Repeat nothing but the lines below running from the one containing "batch ← io_lift" to the one containing "content_type ← media_type h;". Keep both end lines.

==============================

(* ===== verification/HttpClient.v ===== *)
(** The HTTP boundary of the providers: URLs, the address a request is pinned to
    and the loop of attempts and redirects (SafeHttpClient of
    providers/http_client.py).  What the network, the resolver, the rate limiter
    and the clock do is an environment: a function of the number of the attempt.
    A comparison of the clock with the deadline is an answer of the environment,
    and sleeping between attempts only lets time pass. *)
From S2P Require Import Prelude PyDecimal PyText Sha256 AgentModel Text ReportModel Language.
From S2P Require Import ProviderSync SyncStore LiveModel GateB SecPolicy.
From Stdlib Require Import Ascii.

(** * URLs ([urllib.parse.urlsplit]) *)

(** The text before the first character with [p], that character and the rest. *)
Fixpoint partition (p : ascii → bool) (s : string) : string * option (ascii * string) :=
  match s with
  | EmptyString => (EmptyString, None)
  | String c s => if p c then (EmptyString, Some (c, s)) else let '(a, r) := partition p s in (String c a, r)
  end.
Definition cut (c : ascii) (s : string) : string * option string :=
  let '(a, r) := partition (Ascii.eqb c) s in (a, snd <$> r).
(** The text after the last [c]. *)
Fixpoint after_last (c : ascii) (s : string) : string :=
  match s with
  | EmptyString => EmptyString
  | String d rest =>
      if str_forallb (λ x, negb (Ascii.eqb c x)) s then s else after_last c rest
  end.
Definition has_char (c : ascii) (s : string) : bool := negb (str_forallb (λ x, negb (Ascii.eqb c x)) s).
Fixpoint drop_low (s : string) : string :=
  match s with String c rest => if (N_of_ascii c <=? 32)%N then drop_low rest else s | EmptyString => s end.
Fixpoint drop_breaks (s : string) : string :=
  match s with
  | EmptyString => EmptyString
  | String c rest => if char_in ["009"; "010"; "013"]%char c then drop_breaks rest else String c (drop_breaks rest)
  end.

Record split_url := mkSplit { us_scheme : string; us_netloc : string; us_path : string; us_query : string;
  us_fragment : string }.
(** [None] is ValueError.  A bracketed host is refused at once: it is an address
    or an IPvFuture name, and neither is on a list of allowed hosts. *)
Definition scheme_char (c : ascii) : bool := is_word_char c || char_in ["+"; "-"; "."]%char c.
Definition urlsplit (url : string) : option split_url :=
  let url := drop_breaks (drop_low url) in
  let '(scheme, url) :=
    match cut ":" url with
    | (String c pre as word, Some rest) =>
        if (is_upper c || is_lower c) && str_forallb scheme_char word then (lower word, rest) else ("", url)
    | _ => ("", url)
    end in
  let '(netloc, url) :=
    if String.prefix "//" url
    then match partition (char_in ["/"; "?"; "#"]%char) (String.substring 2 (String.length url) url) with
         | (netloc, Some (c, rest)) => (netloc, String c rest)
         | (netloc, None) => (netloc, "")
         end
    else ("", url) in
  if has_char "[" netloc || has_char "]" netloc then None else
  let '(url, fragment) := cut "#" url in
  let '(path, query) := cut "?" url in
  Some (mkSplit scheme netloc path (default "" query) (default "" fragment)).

==============================

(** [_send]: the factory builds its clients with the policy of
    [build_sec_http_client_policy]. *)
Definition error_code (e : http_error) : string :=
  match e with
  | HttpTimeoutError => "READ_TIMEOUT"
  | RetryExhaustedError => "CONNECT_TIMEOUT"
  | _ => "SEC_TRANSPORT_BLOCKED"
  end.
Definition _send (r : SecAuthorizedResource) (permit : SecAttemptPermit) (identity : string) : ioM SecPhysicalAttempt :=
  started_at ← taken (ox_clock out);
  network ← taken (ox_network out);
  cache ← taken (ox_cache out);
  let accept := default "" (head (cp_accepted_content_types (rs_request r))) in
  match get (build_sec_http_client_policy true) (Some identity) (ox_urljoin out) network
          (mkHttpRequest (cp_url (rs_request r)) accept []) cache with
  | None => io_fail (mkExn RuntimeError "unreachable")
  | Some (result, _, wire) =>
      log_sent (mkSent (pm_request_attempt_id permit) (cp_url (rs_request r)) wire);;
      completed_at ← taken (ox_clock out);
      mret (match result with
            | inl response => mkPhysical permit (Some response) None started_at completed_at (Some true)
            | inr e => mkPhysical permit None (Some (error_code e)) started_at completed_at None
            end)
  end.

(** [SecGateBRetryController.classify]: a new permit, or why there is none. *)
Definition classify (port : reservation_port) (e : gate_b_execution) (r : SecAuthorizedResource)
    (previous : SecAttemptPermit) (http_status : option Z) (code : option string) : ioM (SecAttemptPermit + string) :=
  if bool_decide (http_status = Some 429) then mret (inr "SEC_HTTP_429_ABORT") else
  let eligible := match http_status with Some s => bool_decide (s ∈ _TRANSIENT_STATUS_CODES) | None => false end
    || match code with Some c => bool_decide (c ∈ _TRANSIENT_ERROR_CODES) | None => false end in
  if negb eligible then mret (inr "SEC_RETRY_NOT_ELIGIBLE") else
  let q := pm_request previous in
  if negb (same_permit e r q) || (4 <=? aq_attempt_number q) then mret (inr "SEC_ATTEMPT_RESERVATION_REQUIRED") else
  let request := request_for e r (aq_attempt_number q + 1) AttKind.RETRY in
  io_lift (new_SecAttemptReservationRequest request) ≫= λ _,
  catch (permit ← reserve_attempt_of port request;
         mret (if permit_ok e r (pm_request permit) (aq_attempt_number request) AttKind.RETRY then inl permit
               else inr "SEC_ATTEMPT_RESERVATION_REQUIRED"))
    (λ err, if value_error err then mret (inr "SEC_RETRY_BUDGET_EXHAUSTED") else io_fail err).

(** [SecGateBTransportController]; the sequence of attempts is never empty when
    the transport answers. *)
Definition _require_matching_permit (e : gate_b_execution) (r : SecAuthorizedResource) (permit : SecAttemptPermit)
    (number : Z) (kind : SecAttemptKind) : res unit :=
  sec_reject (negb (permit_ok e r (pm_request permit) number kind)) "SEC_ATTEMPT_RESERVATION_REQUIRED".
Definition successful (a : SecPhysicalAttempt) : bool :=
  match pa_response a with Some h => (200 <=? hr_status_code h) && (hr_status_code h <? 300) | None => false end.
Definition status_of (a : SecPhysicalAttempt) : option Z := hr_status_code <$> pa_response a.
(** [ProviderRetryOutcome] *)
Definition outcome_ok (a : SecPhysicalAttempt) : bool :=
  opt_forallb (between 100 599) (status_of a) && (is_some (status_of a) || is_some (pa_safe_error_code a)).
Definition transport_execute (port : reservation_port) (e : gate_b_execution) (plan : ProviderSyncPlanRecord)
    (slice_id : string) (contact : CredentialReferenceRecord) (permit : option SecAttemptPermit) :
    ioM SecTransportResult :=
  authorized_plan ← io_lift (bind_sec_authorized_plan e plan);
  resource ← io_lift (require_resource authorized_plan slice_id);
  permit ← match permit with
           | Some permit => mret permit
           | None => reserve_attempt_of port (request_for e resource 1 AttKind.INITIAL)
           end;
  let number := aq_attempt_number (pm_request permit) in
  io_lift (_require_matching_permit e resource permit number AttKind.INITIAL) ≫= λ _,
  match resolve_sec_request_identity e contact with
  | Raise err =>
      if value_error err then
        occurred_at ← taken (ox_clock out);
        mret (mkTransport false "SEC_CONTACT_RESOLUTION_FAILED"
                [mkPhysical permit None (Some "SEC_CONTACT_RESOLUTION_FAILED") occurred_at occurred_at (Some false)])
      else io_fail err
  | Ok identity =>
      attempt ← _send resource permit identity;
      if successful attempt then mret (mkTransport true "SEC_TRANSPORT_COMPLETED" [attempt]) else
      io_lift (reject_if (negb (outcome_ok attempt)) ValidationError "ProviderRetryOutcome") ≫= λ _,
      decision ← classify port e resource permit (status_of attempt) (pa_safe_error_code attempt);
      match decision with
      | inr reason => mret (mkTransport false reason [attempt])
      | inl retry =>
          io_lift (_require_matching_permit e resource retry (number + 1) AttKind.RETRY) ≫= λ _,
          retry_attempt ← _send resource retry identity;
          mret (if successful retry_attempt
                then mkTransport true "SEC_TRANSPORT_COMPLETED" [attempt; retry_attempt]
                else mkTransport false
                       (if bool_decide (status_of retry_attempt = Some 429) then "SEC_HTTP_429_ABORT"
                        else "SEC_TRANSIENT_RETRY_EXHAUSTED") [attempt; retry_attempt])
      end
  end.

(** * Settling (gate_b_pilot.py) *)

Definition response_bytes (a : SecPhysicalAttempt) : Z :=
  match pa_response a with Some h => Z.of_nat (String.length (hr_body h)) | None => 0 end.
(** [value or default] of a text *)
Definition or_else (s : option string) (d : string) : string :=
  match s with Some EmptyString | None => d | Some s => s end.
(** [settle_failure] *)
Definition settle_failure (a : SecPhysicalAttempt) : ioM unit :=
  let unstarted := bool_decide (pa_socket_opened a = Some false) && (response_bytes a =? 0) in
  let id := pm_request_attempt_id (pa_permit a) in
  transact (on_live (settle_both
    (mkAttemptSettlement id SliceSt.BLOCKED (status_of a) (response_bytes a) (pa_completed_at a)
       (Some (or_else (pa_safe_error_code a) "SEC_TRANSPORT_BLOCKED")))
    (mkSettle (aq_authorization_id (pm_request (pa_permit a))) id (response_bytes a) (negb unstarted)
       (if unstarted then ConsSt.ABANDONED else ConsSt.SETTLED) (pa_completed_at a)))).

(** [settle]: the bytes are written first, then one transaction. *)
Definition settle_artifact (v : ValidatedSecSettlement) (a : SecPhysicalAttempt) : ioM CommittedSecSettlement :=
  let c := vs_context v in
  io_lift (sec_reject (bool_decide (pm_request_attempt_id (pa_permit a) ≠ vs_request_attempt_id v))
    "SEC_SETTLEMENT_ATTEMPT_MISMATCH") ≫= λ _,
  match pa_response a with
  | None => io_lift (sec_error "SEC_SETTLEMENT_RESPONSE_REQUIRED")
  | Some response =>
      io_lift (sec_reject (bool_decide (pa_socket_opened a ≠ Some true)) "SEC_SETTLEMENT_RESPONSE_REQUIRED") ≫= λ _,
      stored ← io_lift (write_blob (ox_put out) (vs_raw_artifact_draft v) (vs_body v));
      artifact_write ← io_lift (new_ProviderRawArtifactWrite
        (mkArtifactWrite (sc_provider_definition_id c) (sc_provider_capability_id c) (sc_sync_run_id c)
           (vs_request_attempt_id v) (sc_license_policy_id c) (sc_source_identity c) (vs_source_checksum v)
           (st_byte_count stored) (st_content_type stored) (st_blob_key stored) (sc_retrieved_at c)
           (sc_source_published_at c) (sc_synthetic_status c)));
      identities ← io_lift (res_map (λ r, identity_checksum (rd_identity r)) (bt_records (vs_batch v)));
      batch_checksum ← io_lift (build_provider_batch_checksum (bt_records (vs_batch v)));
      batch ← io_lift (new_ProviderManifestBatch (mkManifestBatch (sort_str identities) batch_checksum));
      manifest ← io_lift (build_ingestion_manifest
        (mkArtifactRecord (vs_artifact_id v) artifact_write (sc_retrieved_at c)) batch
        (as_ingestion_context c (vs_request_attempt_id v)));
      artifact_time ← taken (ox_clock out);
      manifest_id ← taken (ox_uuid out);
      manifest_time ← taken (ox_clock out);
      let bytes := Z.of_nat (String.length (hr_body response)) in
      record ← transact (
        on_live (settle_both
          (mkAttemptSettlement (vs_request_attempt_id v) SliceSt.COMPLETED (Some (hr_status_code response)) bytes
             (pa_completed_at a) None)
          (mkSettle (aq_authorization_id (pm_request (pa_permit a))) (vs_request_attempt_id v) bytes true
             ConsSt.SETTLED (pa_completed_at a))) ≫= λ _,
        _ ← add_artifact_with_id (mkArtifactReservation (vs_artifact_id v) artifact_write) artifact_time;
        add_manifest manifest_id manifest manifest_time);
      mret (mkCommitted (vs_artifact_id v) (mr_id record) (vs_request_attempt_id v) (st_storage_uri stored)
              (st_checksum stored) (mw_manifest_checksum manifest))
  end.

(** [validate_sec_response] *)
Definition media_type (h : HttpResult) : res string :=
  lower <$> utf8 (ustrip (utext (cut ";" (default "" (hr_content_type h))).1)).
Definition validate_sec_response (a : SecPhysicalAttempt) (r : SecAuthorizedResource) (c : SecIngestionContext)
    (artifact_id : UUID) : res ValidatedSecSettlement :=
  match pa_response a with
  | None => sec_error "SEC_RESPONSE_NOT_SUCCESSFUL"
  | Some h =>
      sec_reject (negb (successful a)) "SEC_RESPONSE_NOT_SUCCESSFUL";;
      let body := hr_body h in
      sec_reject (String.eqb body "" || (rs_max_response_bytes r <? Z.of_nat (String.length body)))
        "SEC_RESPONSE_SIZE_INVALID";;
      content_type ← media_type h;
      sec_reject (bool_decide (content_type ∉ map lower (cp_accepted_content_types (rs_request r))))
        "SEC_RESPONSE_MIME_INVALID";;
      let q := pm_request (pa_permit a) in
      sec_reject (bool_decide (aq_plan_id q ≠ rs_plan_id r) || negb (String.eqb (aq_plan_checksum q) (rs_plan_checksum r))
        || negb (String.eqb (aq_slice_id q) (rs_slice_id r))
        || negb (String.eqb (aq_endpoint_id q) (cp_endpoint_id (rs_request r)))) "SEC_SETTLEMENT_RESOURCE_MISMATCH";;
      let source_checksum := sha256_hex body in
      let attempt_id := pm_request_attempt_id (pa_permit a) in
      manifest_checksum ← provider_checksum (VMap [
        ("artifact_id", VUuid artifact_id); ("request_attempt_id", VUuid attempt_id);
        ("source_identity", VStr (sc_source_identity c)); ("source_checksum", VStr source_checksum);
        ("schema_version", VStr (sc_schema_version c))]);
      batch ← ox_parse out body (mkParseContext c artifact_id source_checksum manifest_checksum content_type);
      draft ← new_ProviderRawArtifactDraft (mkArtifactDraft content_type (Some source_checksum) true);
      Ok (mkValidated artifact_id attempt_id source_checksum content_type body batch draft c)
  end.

==============================

_Answer_:
      batch ← io_lift (new_ProviderManifestBatch (mkManifestBatch (sort_str identities) batch_checksum));
      manifest ← io_lift (build_ingestion_manifest
        (mkArtifactRecord (vs_artifact_id v) artifact_write (sc_retrieved_at c)) batch
        (as_ingestion_context c (vs_request_attempt_id v)));
      artifact_time ← taken (ox_clock out);
      manifest_id ← taken (ox_uuid out);
      manifest_time ← taken (ox_clock out);
      let bytes := Z.of_nat (String.length (hr_body response)) in
      record ← transact (
        on_live (settle_both
          (mkAttemptSettlement (vs_request_attempt_id v) SliceSt.COMPLETED (Some (hr_status_code response)) bytes
             (pa_completed_at a) None)
          (mkSettle (aq_authorization_id (pm_request (pa_permit a))) (vs_request_attempt_id v) bytes true
             ConsSt.SETTLED (pa_completed_at a))) ≫= λ _,
        _ ← add_artifact_with_id (mkArtifactReservation (vs_artifact_id v) artifact_write) artifact_time;
        add_manifest manifest_id manifest manifest_time);
      mret (mkCommitted (vs_artifact_id v) (mr_id record) (vs_request_attempt_id v) (st_storage_uri stored)
              (st_checksum stored) (mw_manifest_checksum manifest))
  end.

(** [validate_sec_response] *)
Definition media_type (h : HttpResult) : res string :=
  lower <$> utf8 (ustrip (utext (cut ";" (default "" (hr_content_type h))).1)).
Definition validate_sec_response (a : SecPhysicalAttempt) (r : SecAuthorizedResource) (c : SecIngestionContext)
    (artifact_id : UUID) : res ValidatedSecSettlement :=
  match pa_response a with
  | None => sec_error "SEC_RESPONSE_NOT_SUCCESSFUL"
  | Some h =>
      sec_reject (negb (successful a)) "SEC_RESPONSE_NOT_SUCCESSFUL";;
      let body := hr_body h in
      sec_reject (String.eqb body "" || (rs_max_response_bytes r <? Z.of_nat (String.length body)))
        "SEC_RESPONSE_SIZE_INVALID";;
      content_type ← media_type h;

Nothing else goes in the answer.